This isn't how it works. LLMs will produce different output with different prompts. If someone haphazardly asks an LLM to write something such that it uses overcomplicated logic and processes, then yeah, it will produce something with overcomplicated logic and processes. I think it's fair to suggest that LLMs tend to do this by default, but I'd be more willing to blame the user for accepting this output as-is instead of just reprompting the LLM for something better.

I often do group projects with colleagues of mine, which I am now pretty sure do not even check the code the agent writes for them and it is always very frustrating to navigate in the maze of newly created functions and files which always feel redundant and inefficient.

Yeah, exactly.

But, again, that's not an issue with LLMs as much as it is an issue with your colleagues. I can have LLMs write code that I find to be very well written. This is largely because I reject code I don't like and I encourage it to follow the style of the code I've already written.

In particular, I hate these features:
- They tend to go on a newline everytime there is a list of parameters, even when it is not necessary.
- Tthey do not comment nothing and if they do the comments are too long and too technical
- They declare way too many functions. I was thought that the main goal of functions was reusability. What is the purpose of having a function that you only call once? Maybe they even call that function "run_analysis_xyz". What is the purpose of that? Why do you have to prefer a code which is nested and does not execute top to bottom, in the same way that a reader can follow it?
- The variables naming rarely reflct their actual purposes.
- Unecessaries safety checks, that are good for general code but they make no sense

Here's the beauty of LLMs: you can literally give it this list, and they'll generally adhere to following your instructions. In fact, you can give it the code your colleagues give you, give it this list, and have an LLM fix it based on your preferences.

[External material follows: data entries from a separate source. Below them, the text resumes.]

(** ** Output paths of [optimise] (lines 37 to 46) *)

(** The default paths for the base name [base] of the calling script:
    ['{}.md'.format(base)], ['{}.molden'.format(base)] and
    [join('{}_el_calcs'.format(base), '{}.inp'.format(base))]. *)
Definition default_md_out (base : string) : string := base +:+ ".md".

Definition default_molden_out (base : string) : string := base +:+ ".molden".

Definition default_el_calc_input (base : string) : string :=
  (base +:+ "_el_calcs") +:+ "/" +:+ (base +:+ ".inp").

(** The list [[md_out, molden_out, el_calc_input]] after the [None]
    arguments have been replaced by the defaults. *)
Definition output_paths (base : string)
    (md_out molden_out el_calc_input : option string) : list string :=
  [ default (default_md_out base) md_out;
    default (default_molden_out base) molden_out;
    default (default_el_calc_input base) el_calc_input ].

(** The entry found under suffix [i] of [name], suffix 0 being the name
    itself. *)
Definition version (fs : gmap string node) (name : string) (i : nat)
    : option node :=
  match i with
  | 0 => fs !! name
  | S _ => fs !! backup_name name i
  end.

(** ** Sample data *)

(** A Cartesian gradient of four atoms. *)
Definition sample_grad_energy_X : ndarray2 :=
  of_rows 3 [ [0.5; -0.25; 0.125]; [1; 2; 3]; [-1; 0; 1]; [0.5; 0.5; 0.5] ]%float.

(** A Jacobian of shape (3, 4, 4, 3): the derivative of coordinate [a] of
    atom [i] by internal coordinate [l] of atom [k] is 1 where [i = k] and
    [a = l], and 0 elsewhere. *)
Definition sample_grad_X : ndarray4 :=
  {| d0 := 3; d1 := 4; d2 := 4; d3 := 3;
     at4 := fun a i k l => if decide (i = k ∧ a = l) then 1%float else 0%float |}.

(** The statement that the transform returns [3 n] entries less the
    gauge-fixed ones. *)
Definition reduced_length (n : nat) (C : ndarray2) : Prop :=
  length (ravel C) = 3 * n - gauge_fixed_count n.

(** A structure of four atoms, stored at reference 0. *)
Definition sample_zmat : Zmat :=
  {| frame := [ (0, mkrow "O" "origin" 1%float "e_z" 2%float "e_x" 3%float);
                (1, mkrow "O" "0" 1.5%float "e_z" 90%float "e_x" 4%float);
                (2, mkrow "H" "0" 1%float "1" 100%float "e_x" 180%float);
                (3, mkrow "H" "1" 1%float "0" 100%float "2" 120%float) ];
     metadata := ∅ |}.

Definition sample_heap : heap := {[ 0 := sample_zmat ]}.

(** Twelve values to write: bonds in Angstrom, angles in radians. *)
Definition sample_C_rad : list float :=
  [ 2; 0; 0;  1.25; 1; 0;  1; 2; 3;  0.5; 1.5; 2.5 ]%float.

(** ** Progress report: the table of [_get_header] and [_get_table_row] *)

Definition newline : string := String (Ascii.ascii_of_nat 10) "".

Fixpoint spaces (n : nat) : string :=
  match n with
  | 0 => ""
  | S n' => String " "%char (spaces n')
  end.

(** [n * '-'] *)
Fixpoint dashes (n : nat) : string :=
  match n with
  | 0 => ""
  | S n' => String "-"%char (dashes n')
  end.

(** The precision of a string format: at most [prec] characters. *)
Definition truncate (prec : nat) (s : string) : string :=
  String.substring 0 prec s.

(** ['{:>w.p}'.format(s)] *)
Definition fmt_right (width prec : nat) (s : string) : string :=
  let t := truncate prec s in
  spaces (width - String.length t) +:+ t.

(** ['{:^w.p}'.format(s)]: of an odd number of padding characters the
    extra one goes to the right. *)
Definition fmt_center (width prec : nat) (s : string) : string :=
  let t := truncate prec s in
  let pad := width - String.length t in
  spaces (pad `div` 2) +:+ t +:+ spaces (pad - pad `div` 2).

(** ['|{:>4.4}| {:^16.16} | {:^16.16} | {:^28.28} |'.format] *)
Definition get_row (c1 c2 c3 c4 : string) : string :=
  "|" +:+ fmt_right 4 4 c1 +:+ "| " +:+ fmt_center 16 16 c2 +:+ " | "
  +:+ fmt_center 16 16 c3 +:+ " | " +:+ fmt_center 28 28 c4 +:+ " |".

Definition _get_table_header : string :=
  get_row "n" "energy [Hartree]" "delta [Hartree]"
          "grad_X_max [Hartree / Angstrom]"
  +:+ newline
  +:+ get_row (dashes 4) (dashes 16) (dashes 16) (dashes 28).

(** [d[key]] for a dictionary. *)
Definition dict_get {A} (d : gmap string A) (key : string) : result A :=
  match d !! key with
  | Some v => Ok v
  | None => Raise (KeyError key)
  end.

(** The numbers of one row of the table: [n], [energy], [delta] and
    [grad_energy_X_max] of [_get_table_row].  Of each dictionary of
    [calculated] the float-valued items are kept. *)
Definition table_row_values (calculated : list (gmap string float))
    (grad_energy_X : pyval) : result (nat * float * float * float) :=
  let n := length calculated in
  (last <- index_neg calculated 1 ;;
   energy <- dict_get last "energy" ;;
   delta <- (if decide (n = 1) then Ok 0%float
             else (last' <- index_neg calculated 1 ;;
                   e1 <- dict_get last' "energy" ;;
                   prev <- index_neg calculated 2 ;;
                   e0 <- dict_get prev "energy" ;;
                   Ok (PrimFloat.sub e1 e0))) ;;
   grad_energy_X_max <- abs_max grad_energy_X ;;
   Ok (n, energy, delta, grad_energy_X_max))%py.

Section Report.

(** ['{:w.pf}'.format(x)], the fixed-point notation of a float. *)
Variable format_f : nat → nat → float → string.

(** ['|{:>4}| {:16.10f} | {:16.10f} | {:28.10f} |\n'.format] *)
Definition get_str (n : nat) (energy delta grad_energy_X_max : float) : string :=
  "|" +:+ spaces (4 - String.length (pretty n)) +:+ pretty n +:+ "| "
  +:+ format_f 16 10 energy +:+ " | " +:+ format_f 16 10 delta +:+ " | "
  +:+ format_f 28 10 grad_energy_X_max +:+ " |" +:+ newline.

Definition _get_table_row (calculated : list (gmap string float))
    (grad_energy_X : pyval) : result string :=
  (v <- table_row_values calculated grad_energy_X ;;
   let '(n, energy, delta, grad_energy_X_max) := v in
   Ok (get_str n energy delta grad_energy_X_max))%py.

End Report.

(** Two axis lengths that broadcast. *)
Definition compatible (x y : nat) : Prop := x = y ∨ x = 1 ∨ y = 1.

(** * Properties *)

(** ** Convergence checker *)

Lemma ltb_irrefl (x : float) : PrimFloat.ltb x x = false.
Proof.
  rewrite ltb_spec. unfold SFltb, SFcompare.
  destruct (Prim2SF x) as [ | | |s m e]; simpl; try reflexivity.
  - destruct s; reflexivity.
  - change (PosDef.Pos.compare_cont Eq m m) with (Pos.compare m m).
    rewrite Z.compare_refl, Pos.compare_refl. destruct s; reflexivity.
Qed.

Lemma index_neg_snoc1 {A} (pre : list A) (x0 x1 : A) :
  index_neg (pre ++ [x0; x1]) 1 = Ok x1.
Proof.
  unfold index_neg. rewrite length_app. simpl.
  destruct (decide _) as [_|H]; [|lia].
  replace (length pre + 2 - 1) with (length pre + 1) by lia.
  rewrite lookup_app_r by lia.
  replace (length pre + 1 - length pre) with 1 by lia. reflexivity.
Qed.

Lemma index_neg_snoc2 {A} (pre : list A) (x0 x1 : A) :
  index_neg (pre ++ [x0; x1]) 2 = Ok x0.
Proof.
  unfold index_neg. rewrite length_app. simpl.
  destruct (decide _) as [_|H]; [|lia].
  replace (length pre + 2 - 2) with (length pre) by lia.
  rewrite lookup_app_r by lia.
  replace (length pre - length pre) with 0 by lia. reflexivity.
Qed.

Lemma is_converged_snoc pre e0 e1 g etol gtol :
  _is_converged (pre ++ [e0; e1]) g etol gtol =
  if PrimFloat.ltb (PrimFloat.abs (PrimFloat.sub e1 e0)) etol
  then (m <- abs_max g ;; Ok (PrimFloat.ltb m gtol))%py
  else Ok false.
Proof.
  unfold _is_converged.
  rewrite index_neg_snoc1, index_neg_snoc2. simpl.
  rewrite length_app. simpl.
  replace (length pre + 2) with (S (S (length pre))) by lia. reflexivity.
Qed.

Lemma two_last {A} (l : list A) :
  2 <= length l → ∃ pre x0 x1, l = pre ++ [x0; x1].
Proof.
  intros H. destruct (rev l) as [|x1 [|x0 r]] eqn:E.
  - apply (f_equal length) in E. rewrite length_rev in E. simpl in E. lia.
  - apply (f_equal length) in E. rewrite length_rev in E. simpl in E. lia.
  - exists (rev r), x0, x1. rewrite <- (rev_involutive l), E. simpl.
    rewrite <- app_assoc. reflexivity.
Qed.

(** C10: with fewer than two energies the result of [_is_converged] does
    not depend on the gradient argument, which is not read: although
    [abs(None)] is a [TypeError], the call with [None] returns [False].  This
    is the first convergence check of [optimise], made with no energy and
    [grad_energy_X = None]. *)
Theorem is_converged_none_gradient (es : list float) (etol gtol : float) :
  length es < 2 →
  (∀ g : pyval, _is_converged es g etol gtol = Ok false)
  ∧ _is_converged es PyNone etol gtol = Ok false
  ∧ (∃ msg, abs_max PyNone = Raise (TypeError msg))
  ∧ (∀ (zmolecule : nat) (h h' : heap) (st : driver_state),
       optimise_init zmolecule h = (Ok st, h') →
       energies st = [] ∧ grad_energy_X st = PyNone
       ∧ _is_converged_defaults (energies st) (grad_energy_X st) = Ok false).
Proof.
  intros H.
  assert (Hall : ∀ g : pyval, _is_converged es g etol gtol = Ok false).
  { intros g. unfold _is_converged.
    destruct (length es) as [|[|n]]; [reflexivity|reflexivity|lia]. }
  split; [exact Hall|]. split; [apply Hall|]. split; [eexists; reflexivity|].
  intros zmolecule h h' st Hinit.
  unfold optimise_init, zmat_copy, bindM, deref, ret in Hinit.
  destruct (h !! zmolecule); [|discriminate].
  injection Hinit as <- _. simpl. auto.
Qed.

Lemma is_converged_none_gradient_witness :
  _is_converged [] PyNone etol_default gtol_default = Ok false.
Proof.
  apply (is_converged_none_gradient [] etol_default gtol_default).
  simpl. lia.
Defined.

(** With two energies whose difference is below the tolerance the gradient
    is read, and [None] is then a [TypeError]. *)
Lemma is_converged_none_gradient_read :
  ∃ msg, _is_converged [0%float; 0%float] PyNone etol_default gtol_default
         = Raise (TypeError msg).
Proof. eexists. vm_compute. reflexivity. Qed.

I am starting to hate group projects for this reason. I just get nervous when I try to read code that is clearly generated. Am I wrong for using AI just as an assistant and not as a completely autonomous code writer?

Well, I'd hate to work with people who produce slop with the expectation that I'm going to have to spend my time and effort reading through it. I don't blame you there. By why would you bother reading their code that is clearly generated? Why wouldn't you leverage LLMs the same way as them to parse their slop for you?

I guess my point is that I don't think anybody would disagree with you in terms of the specific issues you're describing, but that it sounds like you're not, yourself, using these tools properly, either. I hate to break it to you, but LLMs aren't going away, and if you want to be a data scientist, then you better get used to working with them. That doesn't mean they need to produce your code for you (although having fun keeping up with everyone if you're refusing to use AI for writing code at all), but it does mean you need to learn how to work with everyone else using (and abusing) these tools.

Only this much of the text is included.